__Work instructions__: Take the line containing "the workers created" and every line after it in the data below, and print them exactly as given, with nothing else.

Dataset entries
>>>
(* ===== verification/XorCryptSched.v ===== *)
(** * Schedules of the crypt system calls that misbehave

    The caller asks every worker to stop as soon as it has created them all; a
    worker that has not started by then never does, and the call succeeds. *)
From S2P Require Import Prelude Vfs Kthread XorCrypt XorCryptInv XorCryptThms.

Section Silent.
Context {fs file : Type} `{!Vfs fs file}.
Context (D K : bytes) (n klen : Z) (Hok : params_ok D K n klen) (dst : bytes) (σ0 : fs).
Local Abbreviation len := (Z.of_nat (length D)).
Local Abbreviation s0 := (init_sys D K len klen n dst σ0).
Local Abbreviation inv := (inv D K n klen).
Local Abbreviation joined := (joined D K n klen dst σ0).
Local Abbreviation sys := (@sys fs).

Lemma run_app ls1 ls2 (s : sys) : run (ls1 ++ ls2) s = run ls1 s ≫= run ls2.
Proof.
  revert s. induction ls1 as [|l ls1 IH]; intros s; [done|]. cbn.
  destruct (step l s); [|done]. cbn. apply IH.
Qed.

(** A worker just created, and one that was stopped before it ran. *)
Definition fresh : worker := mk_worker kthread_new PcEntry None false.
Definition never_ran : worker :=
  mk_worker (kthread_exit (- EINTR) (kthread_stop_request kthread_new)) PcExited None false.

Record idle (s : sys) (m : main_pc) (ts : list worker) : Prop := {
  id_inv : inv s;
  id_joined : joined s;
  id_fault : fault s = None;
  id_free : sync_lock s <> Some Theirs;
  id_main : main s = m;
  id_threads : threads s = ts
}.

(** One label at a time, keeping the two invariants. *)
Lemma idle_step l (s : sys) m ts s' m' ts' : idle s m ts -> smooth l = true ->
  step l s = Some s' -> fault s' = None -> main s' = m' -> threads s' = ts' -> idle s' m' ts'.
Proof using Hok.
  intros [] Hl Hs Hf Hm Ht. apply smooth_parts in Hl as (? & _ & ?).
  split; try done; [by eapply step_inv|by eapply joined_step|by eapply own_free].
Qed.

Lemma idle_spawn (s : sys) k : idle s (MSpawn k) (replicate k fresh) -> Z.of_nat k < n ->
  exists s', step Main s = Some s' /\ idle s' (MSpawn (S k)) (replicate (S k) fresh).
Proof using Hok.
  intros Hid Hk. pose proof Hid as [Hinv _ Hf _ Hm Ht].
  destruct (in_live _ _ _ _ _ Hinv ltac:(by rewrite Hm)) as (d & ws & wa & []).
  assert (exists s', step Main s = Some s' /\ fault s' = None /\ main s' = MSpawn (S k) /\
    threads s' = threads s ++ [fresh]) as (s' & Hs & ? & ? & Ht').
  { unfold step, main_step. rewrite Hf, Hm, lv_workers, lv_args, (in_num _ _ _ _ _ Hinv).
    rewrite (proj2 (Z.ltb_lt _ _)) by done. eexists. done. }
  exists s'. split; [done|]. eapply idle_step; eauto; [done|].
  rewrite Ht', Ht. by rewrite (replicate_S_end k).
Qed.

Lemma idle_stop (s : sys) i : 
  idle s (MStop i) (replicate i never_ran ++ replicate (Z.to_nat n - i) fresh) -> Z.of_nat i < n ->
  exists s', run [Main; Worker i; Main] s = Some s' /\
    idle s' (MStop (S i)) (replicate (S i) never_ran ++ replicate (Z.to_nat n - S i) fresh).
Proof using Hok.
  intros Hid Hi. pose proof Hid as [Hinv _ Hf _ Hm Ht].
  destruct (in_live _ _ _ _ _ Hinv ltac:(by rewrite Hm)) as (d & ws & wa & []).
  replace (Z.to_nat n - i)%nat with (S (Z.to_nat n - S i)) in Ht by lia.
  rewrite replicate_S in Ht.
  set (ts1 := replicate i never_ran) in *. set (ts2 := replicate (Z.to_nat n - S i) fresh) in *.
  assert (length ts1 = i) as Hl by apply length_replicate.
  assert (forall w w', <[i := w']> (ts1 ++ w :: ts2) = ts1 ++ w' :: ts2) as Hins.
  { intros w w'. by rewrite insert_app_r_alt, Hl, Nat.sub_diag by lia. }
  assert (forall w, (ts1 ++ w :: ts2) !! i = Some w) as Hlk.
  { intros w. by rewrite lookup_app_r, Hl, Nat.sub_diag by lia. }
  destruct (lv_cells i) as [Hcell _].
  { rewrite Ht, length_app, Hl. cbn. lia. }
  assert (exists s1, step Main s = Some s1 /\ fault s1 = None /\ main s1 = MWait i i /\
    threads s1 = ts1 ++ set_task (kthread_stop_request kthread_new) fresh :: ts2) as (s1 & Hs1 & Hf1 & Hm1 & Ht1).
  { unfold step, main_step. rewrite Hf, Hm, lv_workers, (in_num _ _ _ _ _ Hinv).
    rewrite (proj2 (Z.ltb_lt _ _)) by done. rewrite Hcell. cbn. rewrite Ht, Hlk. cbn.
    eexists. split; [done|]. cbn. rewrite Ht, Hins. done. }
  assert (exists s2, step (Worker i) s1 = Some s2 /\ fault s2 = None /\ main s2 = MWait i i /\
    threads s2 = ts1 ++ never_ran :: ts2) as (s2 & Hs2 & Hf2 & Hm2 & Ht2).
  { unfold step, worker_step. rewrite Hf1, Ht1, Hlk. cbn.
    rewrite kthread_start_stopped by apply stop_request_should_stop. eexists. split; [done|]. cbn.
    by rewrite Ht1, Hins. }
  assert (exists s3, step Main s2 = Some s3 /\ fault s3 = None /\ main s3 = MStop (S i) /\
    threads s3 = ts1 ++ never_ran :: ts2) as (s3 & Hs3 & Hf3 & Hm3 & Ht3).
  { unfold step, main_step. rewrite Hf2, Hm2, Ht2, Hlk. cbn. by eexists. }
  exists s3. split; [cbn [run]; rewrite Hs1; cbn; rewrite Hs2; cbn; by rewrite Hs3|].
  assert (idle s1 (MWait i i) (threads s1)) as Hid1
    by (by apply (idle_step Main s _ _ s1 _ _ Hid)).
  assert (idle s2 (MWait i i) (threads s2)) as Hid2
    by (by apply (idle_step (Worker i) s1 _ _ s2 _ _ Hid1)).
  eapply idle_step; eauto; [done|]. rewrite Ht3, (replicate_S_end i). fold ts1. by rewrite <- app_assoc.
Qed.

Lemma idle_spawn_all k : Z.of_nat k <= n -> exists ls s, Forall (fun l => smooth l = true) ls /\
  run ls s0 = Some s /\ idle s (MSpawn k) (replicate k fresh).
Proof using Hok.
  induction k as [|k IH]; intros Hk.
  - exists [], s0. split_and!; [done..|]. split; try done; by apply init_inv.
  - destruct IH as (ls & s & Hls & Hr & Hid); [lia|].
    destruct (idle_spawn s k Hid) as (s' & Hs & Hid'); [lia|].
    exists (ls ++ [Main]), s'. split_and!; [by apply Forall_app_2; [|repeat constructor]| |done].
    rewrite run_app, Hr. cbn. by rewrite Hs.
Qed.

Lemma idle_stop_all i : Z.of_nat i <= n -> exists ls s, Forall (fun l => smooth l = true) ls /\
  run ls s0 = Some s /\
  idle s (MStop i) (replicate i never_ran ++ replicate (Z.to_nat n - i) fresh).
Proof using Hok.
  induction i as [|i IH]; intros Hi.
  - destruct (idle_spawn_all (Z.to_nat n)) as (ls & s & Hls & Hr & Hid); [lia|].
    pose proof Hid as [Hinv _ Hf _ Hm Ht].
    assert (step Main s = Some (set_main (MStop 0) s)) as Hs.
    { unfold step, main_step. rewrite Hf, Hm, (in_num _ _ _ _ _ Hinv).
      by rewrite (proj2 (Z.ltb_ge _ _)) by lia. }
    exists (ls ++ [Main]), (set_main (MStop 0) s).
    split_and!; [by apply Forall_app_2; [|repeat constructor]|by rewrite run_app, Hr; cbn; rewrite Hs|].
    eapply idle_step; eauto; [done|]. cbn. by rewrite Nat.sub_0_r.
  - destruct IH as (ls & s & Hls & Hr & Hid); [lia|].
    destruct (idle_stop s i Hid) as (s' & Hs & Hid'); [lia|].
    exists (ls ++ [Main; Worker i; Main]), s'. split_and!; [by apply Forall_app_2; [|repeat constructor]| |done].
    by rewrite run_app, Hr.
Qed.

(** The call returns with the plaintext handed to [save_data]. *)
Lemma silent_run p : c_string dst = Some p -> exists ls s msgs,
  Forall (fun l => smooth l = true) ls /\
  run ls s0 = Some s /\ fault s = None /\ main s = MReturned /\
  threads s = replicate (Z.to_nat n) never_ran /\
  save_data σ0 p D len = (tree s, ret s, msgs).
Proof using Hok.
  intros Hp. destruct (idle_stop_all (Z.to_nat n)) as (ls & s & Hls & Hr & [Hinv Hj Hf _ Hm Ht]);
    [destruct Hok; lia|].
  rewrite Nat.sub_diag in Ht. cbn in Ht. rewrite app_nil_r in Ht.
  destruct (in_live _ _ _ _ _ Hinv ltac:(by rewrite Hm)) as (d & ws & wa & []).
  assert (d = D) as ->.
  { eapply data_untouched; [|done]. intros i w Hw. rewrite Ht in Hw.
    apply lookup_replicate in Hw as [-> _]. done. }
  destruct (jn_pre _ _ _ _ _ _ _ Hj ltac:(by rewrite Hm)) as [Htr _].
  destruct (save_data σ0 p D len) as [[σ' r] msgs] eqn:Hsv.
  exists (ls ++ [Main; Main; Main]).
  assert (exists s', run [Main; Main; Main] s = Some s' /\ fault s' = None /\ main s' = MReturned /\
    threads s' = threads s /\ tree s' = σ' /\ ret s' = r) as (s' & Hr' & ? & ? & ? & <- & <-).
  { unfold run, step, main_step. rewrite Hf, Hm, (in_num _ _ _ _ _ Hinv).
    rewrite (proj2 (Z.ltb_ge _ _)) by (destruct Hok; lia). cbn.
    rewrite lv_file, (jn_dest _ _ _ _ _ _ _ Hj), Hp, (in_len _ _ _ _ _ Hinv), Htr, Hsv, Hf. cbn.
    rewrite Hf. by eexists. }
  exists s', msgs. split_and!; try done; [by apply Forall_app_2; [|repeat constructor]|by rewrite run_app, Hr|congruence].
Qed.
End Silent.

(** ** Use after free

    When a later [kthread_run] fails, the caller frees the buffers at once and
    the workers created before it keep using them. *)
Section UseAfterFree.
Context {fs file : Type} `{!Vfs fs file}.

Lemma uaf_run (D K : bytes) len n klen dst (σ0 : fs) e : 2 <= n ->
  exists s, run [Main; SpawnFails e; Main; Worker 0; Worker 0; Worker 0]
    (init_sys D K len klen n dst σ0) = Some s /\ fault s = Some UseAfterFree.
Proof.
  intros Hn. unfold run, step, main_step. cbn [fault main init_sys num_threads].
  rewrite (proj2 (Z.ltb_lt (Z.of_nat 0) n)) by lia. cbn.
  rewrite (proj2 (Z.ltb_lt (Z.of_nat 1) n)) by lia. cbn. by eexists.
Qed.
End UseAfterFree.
<<<
__Solution to this task__:
    the workers created before it keep using them. *)
Section UseAfterFree.
Context {fs file : Type} `{!Vfs fs file}.

Lemma uaf_run (D K : bytes) len n klen dst (σ0 : fs) e : 2 <= n ->
  exists s, run [Main; SpawnFails e; Main; Worker 0; Worker 0; Worker 0]
    (init_sys D K len klen n dst σ0) = Some s /\ fault s = Some UseAfterFree.
Proof.
  intros Hn. unfold run, step, main_step. cbn [fault main init_sys num_threads].
  rewrite (proj2 (Z.ltb_lt (Z.of_nat 0) n)) by lia. cbn.
  rewrite (proj2 (Z.ltb_lt (Z.of_nat 1) n)) by lia. cbn. by eexists.
Qed.
End UseAfterFree.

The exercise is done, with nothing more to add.